Les dépôts sont auto-certifiants : chacun possède un ID unique, et les commits ainsi que les commentaires d'issue sont signés par le propriétaire. L'accès est possible s'il existe au moins une réplique dans le réseau. Les nœuds s'abonnent aux dépôts pour recevoir les mises à jour, et les dépôts privés sont pris en charge.
Gestion des données et mécanismes de stockage
La gestion est assurée par des délégués — utilisateurs, bots ou groupes liés à des ID. Les délégués acceptent les correctifs, ferment les issues et configurent les accès. Plusieurs délégués peuvent être assignés à un dépôt.
Les données sont stockées dans des dépôts git standards avec des espaces de noms supplémentaires pour les pairs et les forks. Les discussions, correctifs et revues sont des Objets Collaboratifs (COB), répliqués entre les nœuds.
L'intégration avec les outils Git est simplifiée : la plateforme utilise les objets Git et prend en charge les références vers des branches externes, tags, étiquettes et notes.
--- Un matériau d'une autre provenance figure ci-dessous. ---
(** Detected (or adjusted) elements grouped by type. *)
Definition group_built (detected_elements : list Elem.t) : list (string * Z) :=
  foldl (λ built_by_type elem,
           Counter.add (type_of elem) (count_of elem) built_by_type)
        [] detected_elements.

(** The loop over [expected_by_type.items()]: the category table and
    [total_built_from_categories]. *)
Definition categorize
    (built_by_type expected_by_type : list (string * Z))
    : list (string * Category.t) * Z :=
  foldl (λ '(progress_by_category, total_built_from_categories)
           '(elem_type, expected_count),
           let built_count := default 0 (Dict.get elem_type built_by_type) in
           let progress_percent :=
             if 0 <? expected_count
             then (Py.truediv built_count expected_count * 100)%Q else 0%Q in
           (Dict.set elem_type
              {| Category.built := built_count;
                 Category.expected := expected_count;
                 Category.progress_percent := Py.round progress_percent 2 |}
              progress_by_category,
            total_built_from_categories + built_count))
        ([], 0) expected_by_type.

(** [mapping_ratio], before it is rounded for the report. *)
Definition mapping_ratio_of (total_built_from_categories total_built : Z) : Q :=
  if 0 <? total_built
  then Py.truediv total_built_from_categories total_built else 0%Q.

Definition compute_progress_report
    (detected_elements all_elements : list Elem.t) : ProgressReport.t :=
  let total_expected := Z.of_nat (length all_elements) in
  let visual_built := compute_visual_built detected_elements in
  let total_built := VisualBuilt.total_count visual_built in
  let expected_by_type := group_expected all_elements in
  let built_by_type := group_built detected_elements in
  let '(progress_by_category, total_built_from_categories) :=
    categorize built_by_type expected_by_type in
  let mapping_ratio := mapping_ratio_of total_built_from_categories total_built in
  let '(progress_by_category, overall_progress, progress_mode) :=
    if Py.Qlt_bool mapping_ratio (1 # 2) then
      let progress_by_category :=
        [("elementos_detectados",
          {| Category.built := total_built;
             Category.expected := total_expected;
             Category.progress_percent :=
               if 0 <? total_expected
               then Py.round (Py.truediv total_built total_expected * 100) 2
               else 0%Q |})] in
      let overall_progress :=
        if 0 <? total_expected
        then (Py.truediv total_built total_expected * 100)%Q else 0%Q in
      (progress_by_category, overall_progress, "weak_matching")
    else
      let overall_progress :=
        if 0 <? total_expected
        then (Py.truediv total_built_from_categories total_expected * 100)%Q
        else 0%Q in
      (progress_by_category, overall_progress, "category_based") in
  {| ProgressReport.overall_progress := Py.round overall_progress 2;
     ProgressReport.detected_count := Z.of_nat (length detected_elements);
     ProgressReport.progress_mode := progress_mode;
     ProgressReport.expected_count := None;
     ProgressReport.message := None;
     ProgressReport.progress_by_category := Some progress_by_category;
     ProgressReport.total_built := Some total_built;
     ProgressReport.total_expected := Some total_expected;
     ProgressReport.mapping_ratio := Some (Py.round mapping_ratio 3) |}.

(** [adjusted_elements if adjusted_elements else detected_elements]. *)
Definition elements_to_use
    (detected_elements : list Elem.t) (adjusted_elements : option (list Elem.t))
    : list Elem.t :=
  match adjusted_elements with
  | Some (e :: es) => e :: es
  | _ => detected_elements
  end.

Definition calculate_progress_metrics
    (detected_elements all_elements : list Elem.t)
    (adjusted_elements : option (list Elem.t)) : ProgressReport.t :=
  match all_elements with
  | [] =>
      {| ProgressReport.overall_progress :=
           match detected_elements with [] => 0%Q | _ => 100%Q end;
         ProgressReport.detected_count := Z.of_nat (length detected_elements);
         ProgressReport.progress_mode := "no_bim";
         ProgressReport.expected_count := Some 0;
         ProgressReport.message :=
           Some "Progresso baseado apenas em elementos detectados (sem modelo BIM)";
         ProgressReport.progress_by_category := None;
         ProgressReport.total_built := None;
         ProgressReport.total_expected := None;
         ProgressReport.mapping_ratio := None |}
  | _ =>
      compute_progress_report
        (elements_to_use detected_elements adjusted_elements) all_elements
  end.

End ProgressCalculator.

(** ** Exceptions *)

Inductive PyError : Set :=
| KeyError (key : string).

Inductive Outcome (A : Type) : Type :=
| Return (a : A)
| Raise (e : PyError).

Arguments Return {A} a.
Arguments Raise {A} e.

(** ** [GeometricValidator] *)

(** The pydantic model of [hallucination_mitigation.py]. *)
Module DetectedElement.

Record t : Type := make {
  element_type : string;
  element_name : option string;
  confidence : string;
  status : string;
  description : string;
  visible_percentage : option Z;
  uncertainty_notes : option string
}.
Principales mises à jour de la version 1.7
La version 1.7 met l'accent sur la sécurité, les performances et l'utilisabilité. Voici les changements principaux :
- Sigrefs (Références signées) : Implémentation repensée pour se protéger contre les attaques de relecture. Ajout d'un pointeur vers l'entrée précédente de la chaîne, qui est signée intégralement. Cela empêche la substitution de code ancien par une nouvelle signature, garantissant un historique vérifiable depuis la racine.
- Blocage des nœuds : Étendu au niveau de la connexion. Le blocage se déclenche lors de l'établissement de la connexion ou de la réception de données d'un nœud bloqué, et pas seulement pendant le transfert de données.
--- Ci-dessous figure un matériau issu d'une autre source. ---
(** When no key is serialized twice, the parameters agree. *)
Lemma distinct_keys_agree (ps : list Param) :
  NoDup (all_keys toISOString ps) -> agree ps.
Proof.
  unfold Spec.agree, all_keys.
  induction ps as [|a ps IH]; cbn [flat_map]; intros H p q k v w Hp Hq Gp Gq.
  - destruct Hp.
  - pose proof (NoDup_app_disjoint _ _ H k) as D.
    assert (forall x u, In x ps -> get (serialize x) k = Some u ->
              In k (flat_map (fun p => map fst (serialize p)) ps)) as F.
    { intros x u Hx G. apply in_flat_map. exists x. split; [exact Hx|].
      apply get_In. congruence. }
    assert (forall u, get (serialize a) k = Some u ->
              In k (map fst (serialize a))) as Fa.
    { intros u G. apply get_In. congruence. }
    destruct Hp as [<-|Hp], Hq as [<-|Hq].
    + congruence.
    + exfalso. exact (D (Fa _ Gp) (F _ _ Hq Gq)).
    + exfalso. exact (D (Fa _ Gq) (F _ _ Hp Gp)).
    + apply NoDup_app_remove_l in H. exact (IH H p q k v w Hp Hq Gp Gq).
Qed.

(** C5, as the code has it.  Two requests with the same credentials and
    endpoint whose parameter sequences hold the same parameters in any
    order, where any two parameters that serialize the same key give it the
    same value (so in particular when no key is serialized twice), have the
    same string-to-sign and the same signature.  Signing is a function of
    the request in this embedding, so equal inputs give equal outputs. *)
Theorem reordered_parameters_same_signature (r r' : Request) :
  credentials r' = credentials r ->
  endpoint r' = endpoint r ->
  Permutation (parameters r) (parameters r') ->
  agree (parameters r) ->
  getStringToSign r' (endpoint r') = getStringToSign r (endpoint r)
  /\ getSignature r' = getSignature r.
Proof.
  intros Hc He Hp Ha.
  assert (E : getStringToSign r' (endpoint r')
              = getStringToSign r (endpoint r)).
  { rewrite !getStringToSign_eq, Hc, He.
    rewrite (sorted_pairs_ext toISOString (parameters r') (parameters r));
      [reflexivity|].
    intros k. symmetry. apply lookup_same_members; [|exact Ha].
    intros p. split; apply Permutation_in; [|symmetry]; exact Hp. }
  split; [exact E|].
  unfold Amazon.getSignature. now rewrite E, Hc.
Qed.

End OrderClaims.

(** A request with two parameters, and the same with the two exchanged. *)
Lemma reordered_parameters_witness :
  let r :=
    Sample.request_of [StringParameter "A" "1"; StringParameter "B" "2"] in
  let r' :=
    Sample.request_of [StringParameter "B" "2"; StringParameter "A" "1"] in
  getStringToSign Sample.iso r' (endpoint r')
  = getStringToSign Sample.iso r (endpoint r)
  /\ getSignature Sample.iso Sample.mac r'
     = getSignature Sample.iso Sample.mac r.
Proof.
  apply (reordered_parameters_same_signature Sample.iso Sample.mac).
  - reflexivity.
  - reflexivity.
  - apply perm_swap.
  - intros p q k v w [<-|[<-|[]]] [<-|[<-|[]]];
      rewrite !get_serialize_string;
      destruct (String.eqb_spec "A" "__proto__"),
        (String.eqb_spec "B" "__proto__"),
        (String.eqb_spec "A" k), (String.eqb_spec "B" k);
      intros; congruence.
Defined.

(** C5 as stated fails: with a key serialized twice the order decides which
    value wins, and the string-to-sign changes with it. *)
Lemma reordered_duplicates_counterexample :
  Permutation
    [StringParameter (Moment := string) "A" "1"; StringParameter "A" "2"]
    [StringParameter "A" "2"; StringParameter "A" "1"]
  /\ getStringToSign Sample.iso
       (Sample.request_of [StringParameter "A" "1"; StringParameter "A" "2"])
       "/"
     = "POST" ++ String "010" "example.test" ++ String "010" "/"
       ++ String "010" "A=2"
  /\ getStringToSign Sample.iso
       (Sample.request_of [StringParameter "A" "2"; StringParameter "A" "1"])
       "/"
     = "POST" ++ String "010" "example.test" ++ String "010" "/"
       ++ String "010" "A=1"
  /\ getStringToSign Sample.iso
       (Sample.request_of [StringParameter "A" "1"; StringParameter "A" "2"])
       "/"
     <> getStringToSign Sample.iso
          (Sample.request_of [StringParameter "A" "2"; StringParameter "A" "1"])
          "/".
Proof.
  split; [apply perm_swap|]. split; [reflexivity|]. split; [reflexivity|].
  vm_compute. discriminate.
Qed.

(** ** Base64 loses nothing *)

Section Base64Facts.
- Références vers des objets Git externes : Toutes sont désormais autorisées sauf les branches temporaires (précédemment limitées aux branches, tags et métadonnées Radicle).
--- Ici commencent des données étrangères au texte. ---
(** * Text tools of node-DeepResearch: footnote reconciliation and fragment merging

    A shallow embedding of [src/utils/text-tools.ts].  The two functions
    studied are [buildMdFromAnswer] (the footnote reconciler) and
    [smartMergeStrings] (the fragment merger).

    A JavaScript string is a finite sequence of UTF-16 code units; it is
    modelled as a list of [N].  The regular expressions of the source are
    modelled by matchers that return the length of the match found at the
    head of the input, and the global [replace] and the [exec] loop by a
    left-to-right scan over those matchers. *)

From Stdlib Require Import Ascii String.
From Stdlib Require Import List NArith ZArith Bool Lia Permutation.
From Stdlib Require Decimal DecimalNat.
Import ListNotations.

(** ** JavaScript strings *)

Definition char16 := N.
Definition jsstring := list char16.

(** An ASCII literal as a JavaScript string. *)
Definition lit (s : String.string) : jsstring :=
  map N_of_ascii (String.list_ascii_of_string s).

Fixpoint str_eqb (a b : jsstring) : bool :=
  match a, b with
  | [], [] => true
  | x :: a', y :: b' => N.eqb x y && str_eqb a' b'
  | _, _ => false
  end.

Definition is_empty (s : jsstring) : bool :=
  match s with [] => true | _ => false end.

(** [String.prototype.slice(start, end)]; [None] is the omitted [end]. *)
Definition slice (s : jsstring) (start : Z) (end_ : option Z) : jsstring :=
  let len := Z.of_nat (length s) in
  let from := if (start <? 0)%Z then Z.max (len + start) 0 else Z.min start len in
  let e := match end_ with None => len | Some e => e end in
  let to := if (e <? 0)%Z then Z.max (len + e) 0 else Z.min e len in
  firstn (Z.to_nat (Z.max (to - from) 0)) (skipn (Z.to_nat from) s).

(** [s.startsWith(p)] *)
Fixpoint startsWith (s p : jsstring) {struct p} : bool :=
  match p, s with
  | [], _ => true
  | x :: p', y :: s' => N.eqb x y && startsWith s' p'
  | _ :: _, [] => false
  end.

(** [s.includes(t)] *)
Fixpoint includes (s t : jsstring) : bool :=
  startsWith s t ||
  match s with
  | [] => false
  | _ :: s' => includes s' t
  end.

(** ** The fragment merger *)

Module Merge.

(** The [for] loop of [smartMergeStrings]: candidates from [overlapLength]
    downward, the first match wins, 0 when none matches. *)
Fixpoint bestOverlap (str1 str2 : jsstring) (overlapLength : nat) : nat :=
  match overlapLength with
  | O => O
  | S k =>
      let endOfStr1 :=
        slice str1 (Z.of_nat (length str1) - Z.of_nat overlapLength)%Z None in
      let startOfStr2 := slice str2 0 (Some (Z.of_nat overlapLength)) in
      if str_eqb endOfStr1 startOfStr2 then overlapLength
      else bestOverlap str1 str2 k
  end.

Definition smartMergeStrings (str1 str2 : jsstring) : jsstring :=
  if is_empty str1 then str2
  else if is_empty str2 then str1
  else if includes str1 str2 then str1
  else if includes str2 str1 then str2
  else
    let maxOverlap := Nat.min (length str1) (length str2) in
    let bestOverlapLength := bestOverlap str1 str2 maxOverlap in
    if (0 <? bestOverlapLength)%nat then
      slice str1 0 (Some (Z.of_nat (length str1) - Z.of_nat bestOverlapLength)%Z)
        ++ str2
    else str1 ++ str2.

(** The overlap relation in the words of the specification: the last [L]
    characters of [first] equal the first [L] characters of [second]. *)
Definition overlap (first second : jsstring) (L : nat) : Prop :=
  1 <= L <= Nat.min (length first) (length second) /\
  skipn (length first - L) first = firstn L second.

End Merge.

(** ** Character classes and regular expressions *)

Definition LBRACKET : char16 := 91%N.
Definition RBRACKET : char16 := 93%N.
Definition CARET : char16 := 94%N.
Definition COMMA : char16 := 44%N.
Definition SPACE : char16 := 32%N.
Definition NL : char16 := 10%N.
(** U+205C, the glyph that opens an appended marker line. *)
Definition DOTTED_CROSS : char16 := 0x205C%N.

(** [\d] *)
Definition is_digit (c : char16) : bool := ((48 <=? c) && (c <=? 57))%N.

(** [\s], also the characters removed by [trim]: the WhiteSpace and
    LineTerminator code points of ECMAScript. *)
Definition is_space (c : char16) : bool :=
  (((9 <=? c) && (c <=? 13)) || (c =? 32) || (c =? 0xA0) || (c =? 0x1680)
   || ((0x2000 <=? c) && (c <=? 0x200A)) || (c =? 0x2028) || (c =? 0x2029)
   || (c =? 0x202F) || (c =? 0x205F) || (c =? 0x3000) || (c =? 0xFEFF))%N.

Fixpoint takeWhile (p : char16 -> bool) (s : jsstring) : jsstring :=
  match s with
  | c :: r => if p c then c :: takeWhile p r else []
  | [] => []
  end.

(** A regular expression tried at the head of its input: the length of the
    match and the text of capture group 1.  None of the expressions below
    matches the empty string. *)
Definition regex := jsstring -> option (nat * jsstring).

(** [/\[\^(\d+)]/] *)
Definition footnoteRegex : regex := fun s =>
  match s with
  | c1 :: c2 :: r =>
      let digits := takeWhile is_digit r in
      if (c1 =? LBRACKET)%N && (c2 =? CARET)%N && negb (is_empty digits)
         && startsWith (skipn (length digits) r) [RBRACKET]
      then Some (2 + length digits + 1, digits)
      else None
  | _ => None
  end.

(** One round of the group [(?:,\s*\^(\d+))] at the head of [s]: its length. *)
Definition groupItem (s : jsstring) : option nat :=
  match s with
  | c :: r =>
      let ws := takeWhile is_space r in
      match skipn (length ws) r with
      | c2 :: r2 =>
          let digits := takeWhile is_digit r2 in
          if (c =? COMMA)%N && (c2 =? CARET)%N && negb (is_empty digits)
          then Some (1 + length ws + 1 + length digits)
          else None
      | [] => None
      end
  | [] => None
  end.

(** The greedy [(...)+]: the total length of the longest run of rounds.
    A round is at least three characters long, so that [length s] rounds of
    fuel are never used up. *)
Fixpoint groupItems (fuel : nat) (s : jsstring) : nat :=
  match fuel with
  | O => O
  | S fuel' =>
      match groupItem s with
      | Some n => n + groupItems fuel' (skipn n s)
      | None => O
      end
  end.

(** [/\[\^(\d+)(?:,\s*\^(\d+))+]/] *)
Definition groupedFootnoteRegex : regex := fun s =>
  match s with
  | c1 :: c2 :: r =>
      let digits := takeWhile is_digit r in
      let r' := skipn (length digits) r in
      let items := groupItems (length r') r' in
      if (c1 =? LBRACKET)%N && (c2 =? CARET)%N && negb (is_empty digits)
         && (0 <? items)%nat && startsWith (skipn items r') [RBRACKET]
      then Some (2 + length digits + items + 1, digits)
      else None
  | _ => None
  end.

(** [/\d+/] *)
Definition digitsRegex : regex := fun s =>
  match takeWhile is_digit s with
  | [] => None
  | d => Some (length d, [])
  end.

(** [/\s+/] *)
Definition spacesRegex : regex := fun s =>
  match takeWhile is_space s with
  | [] => None
  | w => Some (length w, [])
  end.

(** The text cut by a global regular expression: characters outside any
    match, and matches with their capture. *)
Inductive piece :=
| Lit (c : char16)
| Hit (text group1 : jsstring).

(** The scan of a global regular expression: leftmost match first, then on
    from the end of that match; [skip] counts the characters of the current
    match still to pass. *)
Fixpoint scan_from (re : regex) (skip : nat) (s : jsstring) : list piece :=
  match s with
  | [] => []
  | c :: s' =>
      match skip with
      | S k => scan_from re k s'
      | O =>
          match re s with
          | Some (n, g) => Hit (firstn n s) g :: scan_from re (pred n) s'
          | None => Lit c :: scan_from re 0 s'
          end
      end
  end.

Definition scan (re : regex) (s : jsstring) : list piece := scan_from re 0 s.

(** The result of [replace] with a callback; [st] is the state the callback
    closes over. *)
Fixpoint render {St : Type} (f : St -> jsstring -> St * jsstring) (st : St)
    (ps : list piece) : jsstring :=
  match ps with
  | [] => []
  | Lit c :: ps' => c :: render f st ps'
  | Hit m _ :: ps' => let (st', r) := f st m in r ++ render f st' ps'
  end.

(** [s.replace(re, f)] for a global [re] and a callback without state. *)
Definition replace (re : regex) (f : jsstring -> jsstring) (s : jsstring)
    : jsstring :=
  render (fun (_ : unit) m => (tt, f m)) tt (scan re s).

(** The matched texts, as [s.match(re)] returns them for a global [re]. *)
Fixpoint hits (ps : list piece) : list jsstring :=
  match ps with
  | [] => []
  | Lit _ :: ps' => hits ps'
  | Hit m _ :: ps' => m :: hits ps'
  end.

(** The first captures, as the [exec] loop collects [match[1]]. *)
Fixpoint captures (ps : list piece) : list jsstring :=
  match ps with
  | [] => []
  | Lit _ :: ps' => captures ps'
  | Hit _ g :: ps' => g :: captures ps'
  end.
- Messages d'erreur : Amélioration de l'informativité pour les opérations manquant de permissions d'accès.
- Optimisation E/S :
synchronous = NORMALpar défaut dans SQLite (précédemmentFULL), réduisant la charge sur les nœuds à longue durée de vie. Ajout des paramètresjournal_modeetsynchronousdans la configuration.
- Correction de vulnérabilité : Problème résolu ; détails à divulguer le 23 mars. L'analyse des dépôts publics n'a révélé aucune trace d'exploitation.
Points importants
- Les sigrefs forment désormais une chaîne de signatures, bloquant les attaques de relecture et les altérations d'historique.
- Le blocage des nœuds au niveau de la connexion renforce la protection contre les pairs indésirables.
- L'optimisation SQLite réduit la charge E/S sans sacrifier l'intégrité.
- Le support de toutes les références Git externes simplifie la migration et l'intégration.
- La plateforme reste entièrement décentralisée avec un stockage compatible Git.
Recommandations d'implémentation
Pour les développeurs intermédiaires et seniors : Testez Radicle 1.7 dans un réseau P2P isolé. Configurez des délégués pour les bots CI/CD. Surveillez les E/S via les paramètres SQLite sur les nœuds à longue durée de vie. Utilisez les sigrefs pour les dépôts critiques nécessitant une forte résistance à la censure.